# LeMans Blue vs Sterling Grey U Pick



## dysert (Dec 14, 2003)

Here are some shots of my LeMans Blue M3 next to my son's Sterling Grey Metallic M3. Both are custom colors, but IMHO worth it. I love them both, not sure which one I like best. I definately like his Imola Red interior better than my Black. I tried to get the Blue inserts in my interior but was not able to get them. I did get the rear power shade. I will post more picks of the LeMans Blue tomorrow. It was pretty dirty in these shots but now has 5 coats of Zaino. What do you think?


----------



## dysert (Dec 14, 2003)

*More Pics*

More pics for your pleasure.


----------



## Clarke (Oct 21, 2002)

Both colors are winners,personally I'd go with the Lemans Blue but would be quite happy with the Sterling Grey.Congrats and enjoy!


----------



## LmtdSlip (May 28, 2003)

Normally I would automatically pick the blue....But that silver is fantastic.

I would have a VERY hard time deciding between them. But those are the two best colors I hve seen on an E46 M3.

Enjoy them in good health.


----------



## HFPST5 (Dec 24, 2003)

LOVE the LMB....especially on the e39 m5


----------



## Mika (Oct 8, 2003)

I like the Sterling a little more. It's added bonus is it looks cleaner longer as darker colors like the blue will show dirt/water spots/scratches/dings more.


----------



## Desertnate (Mar 11, 2002)

Mika said:


> I like the Sterling a little more. It's added bonus is it looks cleaner longer as darker colors like the blue will show dirt/water spots/scratches/dings more.

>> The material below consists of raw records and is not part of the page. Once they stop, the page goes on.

Lemma for_body_small (s s' : State) (a : arrival) :
  packet_id a = 6 ->
  (screen a).2 < 75 \/ (screen a).1 < 15 ->
  car_telemetry s (packet a) = inr s' ->
  for_body s a = Run too_small_calls (inr None).
Proof.
  intros Hid Hsmall Hs'. unfold for_body, lift.
  rewrite Hid, (ingest_car_telemetry s s' _ Hs'), bind_run.
  cbn [fst snd app]. destruct (screen a) as [h w].
  rewrite (draw_telemetry_box_small h w (data s') Hsmall). reflexivity.
Qed.

(** C5. On every surface less than 75 wide or less than 15 high,
    [draw_telemetry_box] clears the screen, writes the notice, refreshes and
    returns [False]: no window is created and nothing of the panel is drawn.
    When that happens in the loop, [print_telemetry] returns at once: the
    items that follow in the same batch, the refresh and the key of the
    tick, and all later ticks leave no trace. *)
Theorem render_on_small_surface_fails_and_stops :
  (forall h w d,
     w < 75 \/ h < 15 ->
     draw_telemetry_box (Window Stdscr (h, w)) d = Run too_small_calls (inr false))
  /\ (forall s before a rest l s1 s2,
        for_packets s before = Run l (inr (Some s1)) ->
        packet_id a = 6 ->
        (screen a).2 < 75 \/ (screen a).1 < 15 ->
        car_telemetry s1 (packet a) = inr s2 ->
        for_packets s (before ++ a :: rest) = Run (l ++ too_small_calls) (inr None)
        /\ forall key ticks,
             while_true s ((before ++ a :: rest, key) :: ticks)
             = Run (l ++ too_small_calls) (inr None)).
Proof.
  split; [apply draw_telemetry_box_small|].
  intros s before a rest l s1 s2 Hbefore Hid Hsmall Hs2.
  assert (for_packets s (before ++ a :: rest) = Run (l ++ too_small_calls) (inr None))
    as Hstop.
  { rewrite for_packets_app, Hbefore, bind_run. cbn [for_packets].
    rewrite (for_body_small s1 s2 a Hid Hsmall Hs2). reflexivity. }
  split; [exact Hstop|].
  intros key ticks. cbn [while_true]. rewrite Hstop, bind_run.
  cbn [log outcome mret M_ret]. by rewrite app_nil_r.
Qed.

Lemma render_on_80_by_14_fails_and_stops :
  ((80 < 75 \/ 14 < 15) /\
   draw_telemetry_box (Window Stdscr (14, 80)) empty_data = Run too_small_calls (inr false))
  /\ for_packets initial_state
       ([] ++ Arrival (14, 80) 6 (sample_telemetry 0)
           :: [Arrival (14, 80) 6 (sample_telemetry 1)])
     = Run ([] ++ too_small_calls) (inr None).
Proof.
  split.
  - split; [right; lia|].
    apply (proj1 render_on_small_surface_fails_and_stops 14 80 empty_data).
    right. lia.
  - apply (proj2 render_on_small_surface_fails_and_stops initial_state []
             (Arrival (14, 80) 6 (sample_telemetry 0))
             [Arrival (14, 80) 6 (sample_telemetry 1)] [] initial_state
             (after_first_telemetry 0)).
    + reflexivity.
    + reflexivity.
    + right. cbn. lia.
    + vm_compute. reflexivity.
Defined.

(** ** The wheel lines *)

Lemma enumerate_lookup {A} (l : list A) (i : nat) (a : A) :
  l !! i = Some a -> (i, a) ∈ enumerate l.
Proof.
  intros Hi. apply (list_elem_of_lookup_2 _ i). unfold enumerate.
  rewrite lookup_zip_with, lookup_seq_lt by (by apply lookup_lt_Some in Hi).
  cbn. by rewrite Hi.
Qed.

Lemma temp_line_in_panel (d : Data) (f1 f2 f3 : Z) (i : nat) (v : Z) :
  default [0; 0; 0; 0] (tire_temperatures d) !! i = Some v ->
  temp_line (i, v) ∈ panel_calls d f1 f2 f3.
Proof.
  intros Hi. unfold panel_calls. rewrite !elem_of_app.
  right; right; right; left.
  apply list_elem_of_In, (in_map temp_line), list_elem_of_In.
  by apply enumerate_lookup.
Qed.

Lemma wear_line_in_panel (d : Data) (f1 f2 f3 : Z) (i : nat) (v : Z) :
  default [0; 0; 0; 0] (tire_wear d) !! i = Some v ->
  wear_line (i, v) ∈ panel_calls d f1 f2 f3.
Proof.
  intros Hi. unfold panel_calls. rewrite !elem_of_app.
  right; right; right; right; left.
  apply list_elem_of_In, (in_map wear_line), list_elem_of_In.
  by apply enumerate_lookup.
Qed.

(** C8. A wear of at most 50 is drawn in the normal tier, above 50 and up to
    75 in the warning tier, above 75 in the critical tier; a temperature of
    at most 150 in the normal tier, above 150 and up to 250 in the warning
    tier, above 250 in the critical tier. So wear 50, 51 and 76, and
    temperature 150, 151 and 251, are normal, warning and critical. On a
    surface that is large enough, the panel has, for every wheel of the
    snapshot, its temperature line and its wear line in these colours. *)
Theorem wheel_tier_boundaries :
  (forall wear,
     (wear <= 50 -> wear_color wear = wheel_tier_attr normal)
     /\ (50 < wear <= 75 -> wear_color wear = wheel_tier_attr warning)
     /\ (75 < wear -> wear_color wear = wheel_tier_attr critical))
  /\ (forall temp,
     (temp <= 150 -> temp_color temp = wheel_tier_attr normal)
     /\ (150 < temp <= 250 -> temp_color temp = wheel_tier_attr warning)
     /\ (250 < temp -> temp_color temp = wheel_tier_attr critical))
  /\ (wear_color 50 = wheel_tier_attr normal
      /\ wear_color 51 = wheel_tier_attr warning
      /\ wear_color 76 = wheel_tier_attr critical
      /\ temp_color 150 = wheel_tier_attr normal
      /\ temp_color 151 = wheel_tier_attr warning
      /\ temp_color 251 = wheel_tier_attr critical)
  /\ (forall h w d i v,
     75 <= w -> 15 <= h -> snapshot_ok d ->
     (default [0; 0; 0; 0] (tire_temperatures d) !! i = Some v ->
      addstr TelemetryWin (9 + Z.of_nat i) 2
        [Lit (default EmptyString (tire_labels !! i)); Lit " Temp: ";
         Fmt (NInt v); Lit "°C"] (temp_color v)
      ∈ log (draw_telemetry_box (Window Stdscr (h, w)) d))
     /\ (default [0; 0; 0; 0] (tire_wear d) !! i = Some v ->
      addstr TelemetryWin (9 + Z.of_nat i) 30
        [Lit (default EmptyString (tire_labels !! i)); Lit " Wear: ";
         Fmt (NInt v); Lit "%"] (wear_color v)
      ∈ log (draw_telemetry_box (Window Stdscr (h, w)) d))).
Proof.
  split_and!; try reflexivity.
  - intros wear. unfold wear_color. split_and!; intros H.
    + destruct (Z.ltb_spec 75 wear); [lia|]. destruct (Z.ltb_spec 50 wear); [lia|done].
    + destruct (Z.ltb_spec 75 wear); [lia|]. destruct (Z.ltb_spec 50 wear); [done|lia].
    + destruct (Z.ltb_spec 75 wear); [done|lia].
  - intros temp. unfold temp_color. split_and!; intros H.
    + destruct (Z.leb_spec temp 150); [done|lia].
    + destruct (Z.leb_spec temp 150); [lia|]. destruct (Z.leb_spec temp 250); [done|lia].
    + destruct (Z.leb_spec temp 150); [lia|]. destruct (Z.leb_spec temp 250); [lia|done].
  - intros h w d i v Hw Hh Hok.
    destruct (runs_telemetry_box_ok h w d Hw Hh Hok) as (f1 & f2 & f3 & ->).
    cbn [log]. split; intros Hi.
    + apply (temp_line_in_panel d f1 f2 f3 i v Hi).
    + apply (wear_line_in_panel d f1 f2 f3 i v Hi).
Qed.

Lemma wheel_tier_at_wear_60 :
  50 < 60 <= 75 /\ wear_color 60 = wheel_tier_attr warning.
Proof.
  split; [lia|].
  apply (proj1 (proj2 (proj1 wheel_tier_boundaries 60))). lia.
Defined.

(** ** The aggregation *)

(** Inversion of a run in the error monad. *)
Ltac exn_inv :=
  unfold mbind, exn_bind, mret, exn_ret, getitem in *;
  repeat (case_match; try discriminate); simplify_eq/=.

Lemma motion_frame (s s' : State) (p : Packet) :
  motion s p = inr s' ->
  data s' = data s /\ player_car_index s' = player_car_index s
  /\ status_data s' = status_data s /\ car_setup_data s' = car_setup_data s.
Proof. unfold motion. intros H. exn_inv; done. Qed.

Lemma car_status_frame (s s' : State) (p : Packet) :
  car_status s p = inr s' ->
  data s' = data s /\ player_car_index s' = player_car_index s
  /\ motion_data s' = motion_data s /\ car_setup_data s' = car_setup_data s.
Proof. unfold car_status. intros H. exn_inv; done. Qed.

Lemma car_setup_frame (s s' : State) (p : Packet) :
  car_setup s p = inr s' ->
  data s' = data s /\ player_car_index s' = player_car_index s
  /\ motion_data s' = motion_data s /\ status_data s' = status_data s.
Proof. unfold car_setup. intros H. exn_inv; done. Qed.

(** The setup cache changes only in the setup branch, at the tracked index. *)
Lemma car_setup_entry (s s' : State) (p : Packet) (j : nat) :
  car_setup s p = inr s' ->
  car_setup_data s' !! j <> car_setup_data s !! j ->
  player_car_index s = Some j.
Proof.
  unfold car_setup. destruct (player_car_index s) as [idx|]; [|by intros [= <-]].
  destruct (cars_setup_data p) as [e|cars]; [done|]. cbn [mbind exn_bind].
  destruct (getitem cars idx) as [e|c]; [done|]. cbn [mbind exn_bind mret exn_ret].
  intros [= <-] Hne. cbn [car_setup_data] in Hne.
  destruct (decide (idx = j)) as [->|Hnj]; [done|].
  by rewrite lookup_insert_ne in Hne.
Qed.

Lemma car_telemetry_caches (s s' : State) (p : Packet) :
  car_telemetry s p = inr s' ->
  motion_data s' = motion_data s /\ status_data s' = status_data s
  /\ car_setup_data s' = car_setup_data s.
Proof. unfold car_telemetry. intros H. exn_inv; done. Qed.

(** What the telemetry branch builds, for a header that names a car of the
    packet. *)
Lemma car_telemetry_snapshot (s : State) (hd : PacketHeader)
    (cars : list CarTelemetryData) (t : CarTelemetryData) :
  cars !! m_playerCarIndex hd = Some t ->
  exists s',
    car_telemetry s (PacketCarTelemetryData hd cars) = inr s'
    /\ player_car_index s' = Some (m_playerCarIndex hd)
    /\ engine_rpm (data s') = Some (m_engineRPM t)
    /\ tire_temperatures (data s') = Some (m_tyresSurfaceTemperature t)
    /\ g_force (data s') = m_gForceLateral <$> motion_data s !! m_playerCarIndex hd
    /\ tire_wear (data s') = m_tyresDamage <$> status_data s !! m_playerCarIndex hd
    /\ fuel (data s') =
       Some (match car_setup_data s !! m_playerCarIndex hd with
             | Some c => NFloat (m_fuelLoad c)
             | None => default (NInt 0) (fuel (data s))
             end).
Proof.
  intros Ht. unfold car_telemetry, cars_telemetry_data.
  cbn [header mbind exn_bind]. unfold getitem. rewrite Ht.
  cbn [mbind exn_bind mret exn_ret]. eexists. split; [reflexivity|].
  cbn [player_car_index data]. unfold if_in.
  destruct (motion_data s !! m_playerCarIndex hd),
           (status_data s !! m_playerCarIndex hd),
           (car_setup_data s !! m_playerCarIndex hd); cbn; done.
Qed.

Lemma ingest_not_telemetry (s s' : State) (id : Z) (p : Packet) (o : option Data) :
  id <> 6 -> ingest s id p = inr (s', o) ->
  o = None /\ data s' = data s /\ player_car_index s' = player_car_index s.
Proof.
  intros Hid. unfold ingest. destruct (Z.eqb_spec id 6) as [|_]; [done|].
  destruct (id =? 0); [|destruct (id =? 7); [|destruct (id =? 5)]].
  - destruct (motion s p) as [e|s1] eqn:Hs1; [done|]. intros [= <- <-].
    by apply motion_frame in Hs1 as (? & ? & ? & ?).
  - destruct (car_status s p) as [e|s1] eqn:Hs1; [done|]. intros [= <- <-].
    by apply car_status_frame in Hs1 as (? & ? & ? & ?).
  - destruct (car_setup s p) as [e|s1] eqn:Hs1; [done|]. intros [= <- <-].
    by apply car_setup_frame in Hs1 as (? & ? & ? & ?).
  - intros [= <- <-]. done.
Qed.

Lemma ingest_not_setup (s s' : State) (id : Z) (p : Packet) (o : option Data) :
  id <> 5 -> ingest s id p = inr (s', o) ->
  car_setup_data s' = car_setup_data s.
Proof.
  intros Hid. unfold ingest.
  destruct (id =? 6); [|destruct (id =? 0); [|destruct (id =? 7);
    [|destruct (Z.eqb_spec id 5) as [|_]; [done|]]]].
  - destruct (car_telemetry s p) as [e|s1] eqn:Hs1; [done|]. intros [= <- <-].
    by apply car_telemetry_caches in Hs1 as (? & ? & ?).
  - destruct (motion s p) as [e|s1] eqn:Hs1; [done|]. intros [= <- <-].
    by apply motion_frame in Hs1 as (? & ? & ? & ?).
  - destruct (car_status s p) as [e|s1] eqn:Hs1; [done|]. intros [= <- <-].
    by apply car_status_frame in Hs1 as (? & ? & ? & ?).
  - intros [= <- <-]. done.
Qed.

Lemma ingest_untracked (s : State) (id : Z) (p : Packet) :
  player_car_index s = None -> id <> 6 -> ingest s id p = inr (s, None).
Proof.
  intros Hnone Hid. unfold ingest, motion, car_status, car_setup.
  destruct (Z.eqb_spec id 6) as [|_]; [done|]. rewrite Hnone.
  by destruct (id =? 0), (id =? 7), (id =? 5).
Qed.

Lemma ingest_all_cons_inv (s s' : State) (ev : Z * Packet) (evs : list (Z * Packet))
    (l : list Data) :
  ingest_all s (ev :: evs) = inr (s', l) ->
  exists s1 o l1,
    ingest s ev.1 ev.2 = inr (s1, o)
    /\ ingest_all s1 evs = inr (s', l1)
    /\ l = option_list o ++ l1.
Proof.
  cbn [ingest_all].
  destruct (ingest s ev.1 ev.2) as [e|[s1 o]]; cbn [mbind exn_bind fst snd]; [done|].
  destruct (ingest_all s1 evs) as [e|[s2 l1]] eqn:Hrest;
    cbn [mbind exn_bind fst snd]; [done|].
  unfold mret, exn_ret. intros [= <- <-]. by exists s1, o, l1.
Qed.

That is my vote as well, for the same reasons...LeMans does look good... :eeps:


----------



## glaws (Feb 21, 2002)

Me pick? Well, me pick the blue. I have Topaz and the colors are very close.


----------



## ultimate_drive (Apr 25, 2003)

*Colors*

I absolutely love the LeMans Blue and on the M3! That's incredible! How much different/similar is the LeMans Blue and the Mystic Blue?


----------



## armstd (Jan 2, 2004)

Right now I'm trying to decide on a color for a new M3.

LeMans Blue is the color I picked by default, but I'm also wondering how Night Blue looks. These pictures are great...the think I don't like about LeMans Blue is the color reflected in glare...a bit greenish for my taste I think.

In comparison with Mystic Blue, Mystic Blue looks "muddy" and doesn't seem to have as much depth to it.

-Daver


----------



## bavarian19 (May 11, 2003)

Both are amazing :thumbup: 


If I had to pick, Id go with the Lemans. There are just too many silver cars out there. :eeps: But both still look great :thumbup:


----------



## alapp (Aug 9, 2005)

*lemans*

I agree... here in Norway everyone buys black og silver... so I'm going to buy order a E90 M sport in Le Mans blue... BUT it's a problem for me that I havent seen det new E90 in this colour.. and probably havent any of you either???
I have Mystic blue at my 3-series year 2003... can anyone tell the differens between mystic blue and lemans blue?


----------